1. Я (далее – «Пользователь» или «Субъект персональных данных»), осуществляя использование сайта https://journals.rcsi.science/ (далее – «Сайт»), подтверждая свою полную дееспособность даю согласие на обработку персональных данных с использованием средств автоматизации Оператору - федеральному государственному бюджетному учреждению «Российский центр научной информации» (РЦНИ), далее – «Оператор», расположенному по адресу: 119991, г. Москва, Ленинский просп., д.32А, со следующими условиями.

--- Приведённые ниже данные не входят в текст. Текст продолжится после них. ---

(** A rejected run ends on the rejected call whose message it carries. *)
Lemma escapes_run {A : Type} (P : Cmd -> Prop) (w : World) (p : Prog A) :
  forall h last e,
    escapes P last p ->
    settles w h p = Rejected e ->
    (trace_of w h p = [] /\ exists c, last = Some (c, e) /\ P c)
    \/ exists pre c,
        trace_of w h p = pre ++ [Called c (Rejected e)] /\ P c.
Proof.
  unfold trace_of, settles.
  induction p as [a|e0|c k IH|o k IH|ms k IH|k IH|k IH|c k IH|ev k IH]; intros h last e Hp Hrej;
    cbn in *.
  - discriminate.
  - injection Hrej as ->. left. split; [reflexivity | exact Hp].
  - specialize (Hp (answer w h c)).
    specialize (IH (answer w h c) (h ++ [Called c (answer w h c)]) _ e Hp).
    destruct (run w _ (k _)) as [t res]. cbn in *.
    right. destruct (IH Hrej) as [[-> (c' & Hlast & Hc')] | (pre & c' & -> & Hc')].
    + destruct (answer w h c) as [a|e1]; [discriminate|].
      injection Hlast as <- <-. exists [], c. auto.
    + exists (Called c (answer w h c) :: pre), c'. auto.
  - specialize (IH (h ++ [Said o]) None e Hp).
    destruct (run w _ k) as [t res]. cbn in *.
    right. destruct (IH Hrej) as [[_ (c' & Hlast & _)] | (pre & c' & -> & Hc')];
      [discriminate|].
    exists (Said o :: pre), c'. auto.
  - specialize (IH (h ++ [Waited ms]) None e Hp).
    destruct (run w _ k) as [t res]. cbn in *.
    right. destruct (IH Hrej) as [[_ (c' & Hlast & _)] | (pre & c' & -> & Hc')];
      [discriminate|].
    exists (Waited ms :: pre), c'. auto.
  - specialize (Hp (clock w h)).
    specialize (IH (clock w h) (h ++ [Clock (clock w h)]) None e Hp).
    destruct (run w _ (k _)) as [t res]. cbn in *.
    right. destruct (IH Hrej) as [[_ (c' & Hlast & _)] | (pre & c' & -> & Hc')];
      [discriminate|].
    exists (Clock (clock w h) :: pre), c'. auto.
  - destruct (IH _ h None e (Hp _) Hrej) as [[_ (c' & Hlast & _)] | Hend];
      [discriminate | right; exact Hend].
  - destruct (IH _ h None e (Hp _) Hrej) as [[_ (c' & Hlast & _)] | Hend];
      [discriminate | right; exact Hend].
  - specialize (IH (h ++ [ev]) (rejection ev) e Hp).
    destruct (run w _ k) as [t res]. cbn in *.
    right. destruct (IH Hrej) as [[-> (c' & Hlast & Hc')] | (pre & c' & -> & Hc')].
    + destruct ev as [c r|o|ms|iso]; try discriminate.
      destruct r as [a|e1]; [discriminate|].
      cbn in Hlast. injection Hlast as <- <-. exists [], c. auto.
    + exists (ev :: pre), c'. auto.
Qed.

Ltac escaping :=
  repeat match goal with
    | |- escapes _ _ (try_catch _ _) => apply escapes_try_catch
    | |- escapes _ _ (bind _ _) => apply escapes_bind
    | |- escapes _ _ (for_of _ _) => apply escapes_for_of
    | |- escapes _ _ (call _) => apply escapes_call
    | |- escapes _ _ (if ?b then _ else _) => destruct b
    | |- escapes _ _ (match ?x with _ => _ end) => destruct x
    | |- forall _, _ => intro
    | |- True => exact I
    | |- _ = _ => reflexivity
    | |- exists c, Some _ = Some (c, _) /\ _ =>
        eexists; split; reflexivity
    | |- escapes _ _ _ => progress cbn
    end.

Lemma pushChanges_escapes last :
  escapes (fun c => is_unguarded c = true) last pushChanges.
Proof.
  unfold pushChanges, pushFailed, noUpstream, afterRemotes, linkUpstream,
    promptForRemote, syncWithRemote, syncFailed, reconcile, remoteAhead,
    abbrev_ref_HEAD, push_u.
  escaping.
Qed.

Lemma checkGitStatus_escapes (P : Cmd -> Prop) last :
  escapes P last checkGitStatus.
Proof. unfold checkGitStatus. escaping. Qed.

Lemma processFiles_escapes (P : Cmd -> Prop) files limit last :
  escapes P last (processFiles files limit).
Proof.
  unfold processFiles. destruct files as [[|f fs]|]; try (cbn; exact I).
  apply escapes_bind; [|cbn; exact I]. intros _ last'.
  apply escapes_for_of. intros x last''. unfold processFile, now. escaping.
Qed.

Lemma getBranches_escapes (P : Cmd -> Prop) last : escapes P last getBranches.
Proof. unfold getBranches. escaping. Qed.

Lemma checkoutBranch_escapes (P : Cmd -> Prop) branchName last :
  escapes P last (checkoutBranch branchName).
Proof. unfold checkoutBranch. escaping. Qed.

Lemma remove_nth_In {A : Type} (l : list A) :
  forall i x, In x (remove_nth i l) -> In x l.
Proof.
  unfold remove_nth.
  induction l as [|a l IH]; intros i x Hin.
  - destruct i; cbn in Hin; contradiction.
  - destruct i as [|i]; cbn in Hin.
    + right. exact Hin.
    + destruct Hin as [->|Hin]; [left; reflexivity | right; eauto].
Qed.

Lemma Forall_remove_nth {A : Type} (Q : A -> Prop) (i : nat) (l : list A) :
  Forall Q l -> Forall Q (remove_nth i l).
Proof.
  rewrite !Forall_forall. intros Hl x Hin. eauto using remove_nth_In.
Qed.
(** C8. [generate_signal] takes the world, the frame and the two names, and
    nothing of the process state.  Its only effect is on the frame it is
    given, and a second call on the frame the first call leaves returns the
    same result and leaves the same frame; the result depends on the candles
    alone. *)
Theorem generate_signal_deterministic w df symbol timeframe :
  let first := generate_signal w df symbol timeframe in
  generate_signal w (snd first) symbol timeframe = first
  /\ (forall d d', df = Some d -> candles d' = candles d ->
       fst (generate_signal w (Some d') symbol timeframe) = fst first).
Proof.
  cbn zeta. split.
  - destruct df as [d|]; [|reflexivity].
    destruct (Nat.lt_ge_cases (len d) 50) as [Hlt|Hge].
    { rewrite !generate_signal_short by lia. cbn [snd].
      apply generate_signal_short. lia. }
    destruct (ta_rsi w 14 (closes d)) as [rsi_col|e] eqn:Hrsi.
    + destruct (ta_ema w 50 (closes d)) as [ema_col|e] eqn:Hema.
      * rewrite (generate_signal_runs w d _ _ rsi_col ema_col) by assumption.
        cbn [snd].
        rewrite (generate_signal_runs w _ _ _ rsi_col ema_col) by assumption.
        rewrite !df_append_twice by discriminate. reflexivity.
      * unfold generate_signal at 2. unfold generate_signal at 2.
        destruct (Nat.ltb_spec (len d) 50); [lia|].
        rewrite Hrsi.
        change (closes (df_append "RSI_14" rsi_col d)) with (closes d).
        rewrite Hema. cbn [snd]. unfold generate_signal.
        change (len (df_append "RSI_14" rsi_col d)) with (len d).
        destruct (Nat.ltb_spec (len d) 50); [lia|].
        change (closes (df_append "RSI_14" rsi_col d)) with (closes d).
        rewrite Hrsi. rewrite df_append_same.
        change (closes (df_append "RSI_14" rsi_col d)) with (closes d).
        rewrite Hema. reflexivity.
    + unfold generate_signal.
      destruct (Nat.ltb_spec (len d) 50); [lia|].
      rewrite Hrsi. cbn [snd].
      destruct (Nat.ltb_spec (len d) 50); [lia|].
      rewrite Hrsi. reflexivity.
  - intros d d' -> Hc. apply generate_signal_reads_candles. exact Hc.
Qed.

(** * Further properties of the code *)

(** ** The handlers compute their outcome *)

Lemma scan_pair_runs w chat pair tr :
  scan_pair w pair (mkState chat tr)
  = (fst (pair_outcome w chat pair),
     mkState chat (tr ++ snd (pair_outcome w chat pair))).
Proof.
  destruct pair as [symbol timeframe].
  unfold scan_pair, pair_outcome, get_crypto_data, try_except, bind, log, call,
    ret, read_target, emit.
  destruct (fetch_ohlcv w symbol timeframe 100) as [bars|e];
    cbn [fst snd TARGET_CHAT_ID trace].
  - destruct (fst (generate_signal w (Some (mkDataFrame bars ∅)) symbol timeframe))
      as [signal|e]; cbn [fst snd TARGET_CHAT_ID trace].
    + destruct (truthy_str signal); cbn [fst snd TARGET_CHAT_ID trace];
        rewrite <- ?app_assoc; reflexivity.
    + rewrite <- ?app_assoc. reflexivity.
  - rewrite <- ?app_assoc. reflexivity.
Qed.

Lemma scan_runs w chat pairs tr :
  scan w pairs (mkState chat tr)
  = (fst (scan_outcome w chat pairs),
     mkState chat (tr ++ snd (scan_outcome w chat pairs))).
Proof.
  revert tr. induction pairs as [|p rest IH]; intros tr.
  - cbn. rewrite app_nil_r. reflexivity.
  - unfold scan in *. cbn [for_each scan_outcome]. unfold bind at 1.
    rewrite scan_pair_runs.
    destruct (pair_outcome w chat p) as [[[]|e] evs]; cbn [fst snd].
    + rewrite IH, app_assoc. reflexivity.
    + reflexivity.
Qed.

Lemma check_for_signals_runs w chat tr :
  check_for_signals w (mkState chat tr)
  = (fst (job_outcome w chat), mkState chat (tr ++ snd (job_outcome w chat))).
Proof.
  unfold check_for_signals, job_outcome, bind at 1, read_target.
  cbn [fst snd TARGET_CHAT_ID]. destruct (truthy_id chat); cbn [negb].
  - unfold bind, log, call, emit. cbn [fst snd TARGET_CHAT_ID trace].
    rewrite scan_runs. cbn [fst snd]. rewrite <- app_assoc. reflexivity.
  - reflexivity.
Qed.

Lemma added_check_for_signals w (s : State) :
  added (check_for_signals w) s = snd (job_outcome w (TARGET_CHAT_ID s)).
Proof.
  destruct s as [chat tr]. unfold added.
  rewrite check_for_signals_runs. cbn [snd trace TARGET_CHAT_ID].
  apply drop_app_length.
Qed.

(** ** [get_crypto_data] *)


(** ** One run with a subscriber *)

Lemma pair_outcome_fetch w chat p :
  filter is_fetch (snd (pair_outcome w chat p)) = [fetch_event p].
Proof.
  destruct p as [symbol timeframe]. unfold pair_outcome, fetch_event.
  destruct (fetch_ohlcv w symbol timeframe 100) as [bars|e]; [|reflexivity].
  destruct (fst (generate_signal w _ symbol timeframe)) as [signal|e];
    [|reflexivity].
  destruct (truthy_str signal); reflexivity.
Qed.

Lemma scan_outcome_fetches w chat pairs :
  filter is_fetch (snd (scan_outcome w chat pairs)) `prefix_of` (fetch_event <$> pairs)
  /\ (fst (scan_outcome w chat pairs) = Ok tt ->
      filter is_fetch (snd (scan_outcome w chat pairs)) = fetch_event <$> pairs).
Proof.
  induction pairs as [|p rest [IHp IHe]]; cbn [scan_outcome fmap list_fmap].
  - split; [apply prefix_nil|reflexivity].
  - pose proof (pair_outcome_fetch w chat p) as Hp.
    destruct (pair_outcome w chat p) as [[[]|e] evs]; cbn [fst snd] in *.
    + rewrite filter_app, Hp. split.
      * apply (prefix_app [fetch_event p]), IHp.
      * intros H. rewrite (IHe H). reflexivity.
    + rewrite Hp. split; [|discriminate].
      exists (fetch_event <$> rest). reflexivity.
Qed.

2. Категории обрабатываемых данных: файлы «cookies» (куки-файлы). Файлы «cookie» – это небольшой текстовый файл, который веб-сервер может хранить в браузере Пользователя. Данные файлы веб-сервер загружает на устройство Пользователя при посещении им Сайта. При каждом следующем посещении Пользователем Сайта «cookie» файлы отправляются на Сайт Оператора. Данные файлы позволяют Сайту распознавать устройство Пользователя. Содержимое такого файла может как относиться, так и не относиться к персональным данным, в зависимости от того, содержит ли такой файл персональные данные или содержит обезличенные технические данные.

3. Цель обработки персональных данных: анализ пользовательской активности с помощью сервиса «Яндекс.Метрика».

4. Категории субъектов персональных данных: все Пользователи Сайта, которые дали согласие на обработку файлов «cookie».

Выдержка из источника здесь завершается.